Copy, from the listing, every line in which the string "Hzero" is present.

........

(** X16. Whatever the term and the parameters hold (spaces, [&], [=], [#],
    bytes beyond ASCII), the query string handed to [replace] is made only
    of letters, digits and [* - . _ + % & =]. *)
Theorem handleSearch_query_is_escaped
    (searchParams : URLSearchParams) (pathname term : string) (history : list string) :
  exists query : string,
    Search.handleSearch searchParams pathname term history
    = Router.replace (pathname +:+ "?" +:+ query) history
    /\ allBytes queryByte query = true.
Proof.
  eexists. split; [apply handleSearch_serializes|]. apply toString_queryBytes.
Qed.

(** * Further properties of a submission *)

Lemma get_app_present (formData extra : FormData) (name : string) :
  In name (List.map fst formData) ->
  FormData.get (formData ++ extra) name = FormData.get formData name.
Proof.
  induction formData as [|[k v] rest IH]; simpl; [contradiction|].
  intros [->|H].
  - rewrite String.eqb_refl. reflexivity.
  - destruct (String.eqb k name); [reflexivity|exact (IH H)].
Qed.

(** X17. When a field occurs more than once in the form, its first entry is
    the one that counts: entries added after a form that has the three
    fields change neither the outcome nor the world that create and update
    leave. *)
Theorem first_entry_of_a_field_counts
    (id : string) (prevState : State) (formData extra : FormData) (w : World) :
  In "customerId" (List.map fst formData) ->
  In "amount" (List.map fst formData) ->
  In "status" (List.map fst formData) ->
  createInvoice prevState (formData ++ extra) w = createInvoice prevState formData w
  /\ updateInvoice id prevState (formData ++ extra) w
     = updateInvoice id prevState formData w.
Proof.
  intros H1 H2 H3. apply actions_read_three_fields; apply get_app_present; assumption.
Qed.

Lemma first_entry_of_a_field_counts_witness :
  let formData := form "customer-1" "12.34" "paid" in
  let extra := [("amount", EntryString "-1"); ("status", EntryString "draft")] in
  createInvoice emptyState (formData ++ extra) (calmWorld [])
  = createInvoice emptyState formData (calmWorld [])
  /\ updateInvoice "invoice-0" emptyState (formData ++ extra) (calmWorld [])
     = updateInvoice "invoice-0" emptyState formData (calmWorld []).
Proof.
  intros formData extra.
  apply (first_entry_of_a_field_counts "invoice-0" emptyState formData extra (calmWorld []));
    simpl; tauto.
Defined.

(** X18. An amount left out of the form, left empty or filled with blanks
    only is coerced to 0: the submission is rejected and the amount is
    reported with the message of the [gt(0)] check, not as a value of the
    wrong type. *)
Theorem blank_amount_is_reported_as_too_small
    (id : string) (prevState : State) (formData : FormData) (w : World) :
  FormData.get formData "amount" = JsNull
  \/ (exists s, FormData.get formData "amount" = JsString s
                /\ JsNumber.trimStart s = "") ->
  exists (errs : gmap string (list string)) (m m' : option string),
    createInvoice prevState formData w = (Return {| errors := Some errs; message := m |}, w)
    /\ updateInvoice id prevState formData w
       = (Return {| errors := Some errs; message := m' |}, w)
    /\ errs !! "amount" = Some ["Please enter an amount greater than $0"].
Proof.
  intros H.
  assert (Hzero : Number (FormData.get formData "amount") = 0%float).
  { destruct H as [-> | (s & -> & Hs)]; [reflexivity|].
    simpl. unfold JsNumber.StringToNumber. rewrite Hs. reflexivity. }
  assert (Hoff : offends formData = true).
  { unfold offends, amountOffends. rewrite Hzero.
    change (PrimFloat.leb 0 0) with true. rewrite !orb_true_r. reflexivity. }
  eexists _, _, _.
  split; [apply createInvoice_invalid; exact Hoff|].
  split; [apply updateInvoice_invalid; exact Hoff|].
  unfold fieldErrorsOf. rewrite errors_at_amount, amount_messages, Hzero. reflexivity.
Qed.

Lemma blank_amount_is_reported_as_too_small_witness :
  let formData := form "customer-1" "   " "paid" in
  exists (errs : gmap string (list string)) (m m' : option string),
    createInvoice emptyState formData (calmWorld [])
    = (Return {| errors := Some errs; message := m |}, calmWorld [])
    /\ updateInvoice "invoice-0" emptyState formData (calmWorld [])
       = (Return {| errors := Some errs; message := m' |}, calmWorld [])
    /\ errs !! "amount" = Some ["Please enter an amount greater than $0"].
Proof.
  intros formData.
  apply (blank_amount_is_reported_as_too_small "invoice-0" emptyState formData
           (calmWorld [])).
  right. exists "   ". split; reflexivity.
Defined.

........

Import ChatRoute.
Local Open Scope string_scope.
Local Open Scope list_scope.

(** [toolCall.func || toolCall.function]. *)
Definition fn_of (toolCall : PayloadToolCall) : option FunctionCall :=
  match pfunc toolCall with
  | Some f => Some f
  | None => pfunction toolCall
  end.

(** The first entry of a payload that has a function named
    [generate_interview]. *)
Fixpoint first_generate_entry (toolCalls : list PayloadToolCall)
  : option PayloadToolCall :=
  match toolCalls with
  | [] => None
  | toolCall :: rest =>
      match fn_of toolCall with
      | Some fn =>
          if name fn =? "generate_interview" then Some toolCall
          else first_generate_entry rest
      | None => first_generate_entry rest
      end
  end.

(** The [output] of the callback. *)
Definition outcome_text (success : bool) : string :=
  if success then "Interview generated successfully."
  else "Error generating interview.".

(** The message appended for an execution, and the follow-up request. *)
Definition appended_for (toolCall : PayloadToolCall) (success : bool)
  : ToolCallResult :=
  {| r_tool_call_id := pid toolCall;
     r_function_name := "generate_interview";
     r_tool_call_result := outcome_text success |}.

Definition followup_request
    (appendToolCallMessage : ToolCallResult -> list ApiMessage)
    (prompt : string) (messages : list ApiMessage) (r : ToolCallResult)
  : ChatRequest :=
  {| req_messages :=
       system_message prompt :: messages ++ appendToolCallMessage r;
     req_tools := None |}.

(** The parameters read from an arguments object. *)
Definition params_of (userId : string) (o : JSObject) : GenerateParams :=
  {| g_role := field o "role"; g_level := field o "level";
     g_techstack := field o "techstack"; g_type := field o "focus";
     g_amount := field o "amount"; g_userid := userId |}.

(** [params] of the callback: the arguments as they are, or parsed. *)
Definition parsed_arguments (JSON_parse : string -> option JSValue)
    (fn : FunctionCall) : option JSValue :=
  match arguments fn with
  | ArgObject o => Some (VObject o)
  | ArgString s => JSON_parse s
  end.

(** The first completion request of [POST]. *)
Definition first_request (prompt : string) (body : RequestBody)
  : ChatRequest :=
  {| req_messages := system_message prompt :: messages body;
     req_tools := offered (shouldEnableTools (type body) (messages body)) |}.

........

Answer to this task:
  assert (Hzero : Number (FormData.get formData "amount") = 0%float).
  { unfold offends, amountOffends. rewrite Hzero.
  unfold fieldErrorsOf. rewrite errors_at_amount, amount_messages, Hzero. reflexivity.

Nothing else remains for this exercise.